The ASUS Transformer, the iPad and basically all tablets are the perfect entertainment platform. They’re a lightweight screen that’ll carry your media wherever you want. While Apple has the whole ecosystem nailed down with its iTunes store, Android users have to go it alone – for the time being at least – when it comes to finding entertainment. So lets take a look at how you can encode perfect video to take with you and enjoy on your Android tablet or phone.
Encoding video for portable devices, not just Android, is a case of creating a video in the right format to take advantage of its built-in hardware acceleration. Why? Well if you don’t you’ll miss out on the low-power and smooth playback this hardware is designed to deliver. For Android that’s MP4 H.264 video with AAC audio, this is the same for the Apple iPod and Apple iPhone. For Windows phones and tablets you’re usually safe with WMV (VC-1) encoded video with WMA audio.
The key to getting video converted is good software and we can’t recommend Freemake Video Converter highly enough. It’s a near one-click solution that can handle everything for you from ripping video off DVDs to encoding it with pre-sets for specific devices, along with individual formats. So no matter if you plan on taking a video with you for your iPad, HTC Desire or in a MKV file for your netbook it can comply.

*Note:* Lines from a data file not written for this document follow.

(** In a consistent shell [getElementById] finds the webview of the
    active tab, and that webview is displayed. *)
Lemma active_webview st a :
  shell_ok st -> activeTabId st = Some a ->
  ∃ k w, list_find (is_webview a) (webviews st) = Some (k, w)
         ∧ wv_id w = a ∧ wv_active w = true.
Proof.
  intros (_ & (_ & Hwf & Hs) & Hactive & Hshown) Ha.
  unfold active_ok in Hactive. rewrite Ha in Hactive.
  rewrite <- (webview_ids st Hs) in Hactive.
  apply list_elem_of_fmap in Hactive as (w0 & Hw0 & Hin).
  destruct (list_find (is_webview a) (webviews st)) as [[k w]|] eqn:Hfind.
  - exists k, w. split; [done|].
    apply list_find_Some in Hfind as (Hk & Hw & _). split; [done|].
    apply list_elem_of_lookup_2 in Hk.
    pose proof (proj1 (Forall_forall _ _) Hshown w Hk) as Hw'. cbn beta in Hw'.
    rewrite Hw', Ha.
    apply bool_decide_eq_true. by f_equal.
  - apply list_find_None in Hfind.
    by destruct (proj1 (Forall_forall _ _) Hfind w0 Hin).
Qed.

Lemma keydown_r st : keydown true (lit "r") st = Returned (PreventDefault :: reload st) st.
Proof. reflexivity. Qed.

Lemma keydown_w st :
  keydown true (lit "w") st
  = Returned [PreventDefault]
      (match activeTabId st with
       | Some a => if bool_decide (a = 0) then st else closeTab a st
       | None => st
       end).
Proof. reflexivity. Qed.

Lemma keydown_t st :
  keydown true (lit "t") st
  = match newTab [] st with
    | Returned _ st' => Returned [PreventDefault] st'
    | Threw e st' => Threw e st'
    end.
Proof. reflexivity. Qed.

You can just let Freemake Video Converter handle everything for you but let’s have a quick run through the major options you should understand and check. We’ve already covered the format. Next is screen resolution you’ll want this to match your device, as this will save it having to do unnecessary scaling and can help speed up the encode process by not having to process unneeded pixels.
The bitrate is the main factor in file size and image quality. The higher it is the better the image quality but the bigger the size. It’s defined as so many bits per second. When deciding Freemake Video Converter will provide an automatic mode but we’ve suggest a range of bitrates for various resolutions in the table below. Before you go all postal on us, these are just very rough values and aren’t for high quality encoding, that’s not what this is about.
|Resolution||Bitrate low||Bitrate med||Pixels|
Finally there’s frame rate, this is typically 24fps though it could also be 30fps if it’s from an NTSC source. You won’t want to use more frames than this as it will simply increase file size and encode times for no gain. In fact opting for 15fps can cut encode times by a third and often you won’t really notice the difference on smaller screens.
We shouldn’t over look audio either, you’re usually going to be safe with AAC encoding that is part of the MPEG-2/4 specification. Typically people opt for 128Kbps, in stereo at 48KHz. To save space you could drop this to Mono at 64Kbps, but in comparison to the video stream size that’s going to be less than a 10% space saving, so is the drop in quality really worth it?
Encoding times are going to vary depending on your computer’s processor. For example a Core 2 Duo processor is going to chomp through 60 seconds of footage every 40 seconds or so. The encoding tool we’ve recommended offers CUDA acceleration found on most Nvidia cards since the 8×00 series released in 2006. This can help cut encode times in half and offers a reduction in CPU usage of at least 25%. If you have an Nvidia card installed – singularly or beside a Radeon card in an dual graphics card system – make sure you turn this on via the File > Options > Use CUDA option.
This will spit out a video file you can then play on your Android tablet, phone or Apple iOS iPhone and iPad. So get that copied to your tablet and enjoy it on the move!
UPDATE: Since originally writing this guide, Freemake Video Converter has been updated (v2.2) to take advantage of DXVA aware hardware to accelerate encoding up to 50% faster. It’ll automatically balance its algorithms for dual CUDA and DXVA systems to optimise encoding.